**TASK**
All lines in the material with the string "sched" should be listed.

-- Opening Marker --

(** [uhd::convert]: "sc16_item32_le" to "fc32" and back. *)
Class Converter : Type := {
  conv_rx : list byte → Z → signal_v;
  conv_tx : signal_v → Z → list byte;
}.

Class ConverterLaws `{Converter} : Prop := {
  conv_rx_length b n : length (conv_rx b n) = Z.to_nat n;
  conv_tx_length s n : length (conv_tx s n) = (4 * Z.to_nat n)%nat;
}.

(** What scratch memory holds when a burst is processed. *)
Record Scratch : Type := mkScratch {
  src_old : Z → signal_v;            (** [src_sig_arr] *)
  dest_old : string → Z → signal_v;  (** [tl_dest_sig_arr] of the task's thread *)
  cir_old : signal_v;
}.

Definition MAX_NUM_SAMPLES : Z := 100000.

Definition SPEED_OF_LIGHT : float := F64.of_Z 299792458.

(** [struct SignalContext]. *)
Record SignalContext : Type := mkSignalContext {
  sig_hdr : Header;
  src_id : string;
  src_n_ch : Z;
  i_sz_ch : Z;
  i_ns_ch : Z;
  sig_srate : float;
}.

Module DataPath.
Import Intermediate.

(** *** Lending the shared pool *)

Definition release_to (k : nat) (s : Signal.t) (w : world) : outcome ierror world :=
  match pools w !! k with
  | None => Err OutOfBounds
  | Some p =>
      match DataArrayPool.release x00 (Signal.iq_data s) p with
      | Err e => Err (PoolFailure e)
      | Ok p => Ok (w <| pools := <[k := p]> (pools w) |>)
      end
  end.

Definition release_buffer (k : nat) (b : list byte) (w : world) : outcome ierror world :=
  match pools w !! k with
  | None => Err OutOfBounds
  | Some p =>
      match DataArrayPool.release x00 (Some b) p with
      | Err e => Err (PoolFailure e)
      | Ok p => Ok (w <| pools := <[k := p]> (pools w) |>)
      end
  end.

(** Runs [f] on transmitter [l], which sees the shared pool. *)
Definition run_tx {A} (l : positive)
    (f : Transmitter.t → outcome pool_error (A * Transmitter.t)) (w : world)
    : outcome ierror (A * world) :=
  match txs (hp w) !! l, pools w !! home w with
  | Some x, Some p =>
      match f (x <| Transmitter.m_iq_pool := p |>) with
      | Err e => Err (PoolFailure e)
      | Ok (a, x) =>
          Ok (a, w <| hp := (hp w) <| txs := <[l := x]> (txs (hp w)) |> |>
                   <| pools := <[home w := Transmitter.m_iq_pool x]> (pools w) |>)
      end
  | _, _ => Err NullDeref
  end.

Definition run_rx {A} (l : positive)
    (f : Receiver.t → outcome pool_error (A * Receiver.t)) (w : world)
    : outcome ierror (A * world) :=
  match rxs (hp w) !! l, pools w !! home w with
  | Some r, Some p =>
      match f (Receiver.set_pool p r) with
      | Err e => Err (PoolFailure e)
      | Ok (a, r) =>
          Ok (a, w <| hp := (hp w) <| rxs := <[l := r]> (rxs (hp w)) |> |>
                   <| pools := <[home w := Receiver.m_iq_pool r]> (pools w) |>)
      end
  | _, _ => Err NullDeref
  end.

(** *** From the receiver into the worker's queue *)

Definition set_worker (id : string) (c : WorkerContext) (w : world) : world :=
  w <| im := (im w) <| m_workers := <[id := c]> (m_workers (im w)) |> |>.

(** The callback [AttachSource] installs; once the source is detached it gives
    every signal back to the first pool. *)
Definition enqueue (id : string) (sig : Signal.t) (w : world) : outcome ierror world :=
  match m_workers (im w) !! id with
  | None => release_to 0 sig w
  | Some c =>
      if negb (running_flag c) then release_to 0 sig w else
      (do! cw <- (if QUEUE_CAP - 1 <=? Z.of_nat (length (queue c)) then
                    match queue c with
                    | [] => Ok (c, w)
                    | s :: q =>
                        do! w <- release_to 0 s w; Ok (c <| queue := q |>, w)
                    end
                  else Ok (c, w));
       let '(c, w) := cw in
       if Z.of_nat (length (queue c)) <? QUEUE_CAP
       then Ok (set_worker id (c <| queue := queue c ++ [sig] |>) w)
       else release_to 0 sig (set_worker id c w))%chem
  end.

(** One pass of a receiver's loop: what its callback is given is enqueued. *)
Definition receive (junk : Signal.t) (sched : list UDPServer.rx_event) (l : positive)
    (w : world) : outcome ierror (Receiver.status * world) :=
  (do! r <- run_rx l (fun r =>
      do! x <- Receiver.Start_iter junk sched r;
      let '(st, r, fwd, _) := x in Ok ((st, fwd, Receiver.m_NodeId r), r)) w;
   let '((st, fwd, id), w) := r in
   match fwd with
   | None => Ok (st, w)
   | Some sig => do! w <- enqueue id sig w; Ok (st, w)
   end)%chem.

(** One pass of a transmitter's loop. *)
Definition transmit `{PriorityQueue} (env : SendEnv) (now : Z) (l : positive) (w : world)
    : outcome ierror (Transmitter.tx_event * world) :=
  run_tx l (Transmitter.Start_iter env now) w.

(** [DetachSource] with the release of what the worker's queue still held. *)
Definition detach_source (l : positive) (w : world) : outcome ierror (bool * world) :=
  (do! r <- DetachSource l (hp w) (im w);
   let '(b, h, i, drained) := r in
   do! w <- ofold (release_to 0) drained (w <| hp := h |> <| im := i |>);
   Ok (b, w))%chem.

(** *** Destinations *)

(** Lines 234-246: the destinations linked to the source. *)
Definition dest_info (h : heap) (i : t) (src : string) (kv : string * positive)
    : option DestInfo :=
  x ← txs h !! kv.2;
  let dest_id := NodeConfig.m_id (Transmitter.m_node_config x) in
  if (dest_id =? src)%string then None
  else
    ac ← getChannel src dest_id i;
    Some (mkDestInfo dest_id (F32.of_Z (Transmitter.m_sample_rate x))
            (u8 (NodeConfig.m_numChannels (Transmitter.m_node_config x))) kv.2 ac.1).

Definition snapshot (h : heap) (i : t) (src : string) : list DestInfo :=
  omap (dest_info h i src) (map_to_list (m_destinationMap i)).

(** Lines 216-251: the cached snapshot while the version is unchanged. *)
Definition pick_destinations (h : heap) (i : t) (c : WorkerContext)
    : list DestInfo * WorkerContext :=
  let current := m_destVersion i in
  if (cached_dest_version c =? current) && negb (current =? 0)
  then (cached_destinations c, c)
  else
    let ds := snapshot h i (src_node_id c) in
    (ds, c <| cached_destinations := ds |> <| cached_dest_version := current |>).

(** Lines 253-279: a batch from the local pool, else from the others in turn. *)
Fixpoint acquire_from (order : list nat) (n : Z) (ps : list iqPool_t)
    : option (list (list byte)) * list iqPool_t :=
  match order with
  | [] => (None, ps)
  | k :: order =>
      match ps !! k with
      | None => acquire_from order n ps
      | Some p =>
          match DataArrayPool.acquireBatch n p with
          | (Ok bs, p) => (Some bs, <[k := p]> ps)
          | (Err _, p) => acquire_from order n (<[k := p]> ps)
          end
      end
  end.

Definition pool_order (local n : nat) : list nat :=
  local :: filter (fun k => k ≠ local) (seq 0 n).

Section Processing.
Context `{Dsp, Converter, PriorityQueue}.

-- Closing Marker --

**SOLUTION BELOW**
Definition receive (junk : Signal.t) (sched : list UDPServer.rx_event) (l : positive)
      do! x <- Receiver.Start_iter junk sched r;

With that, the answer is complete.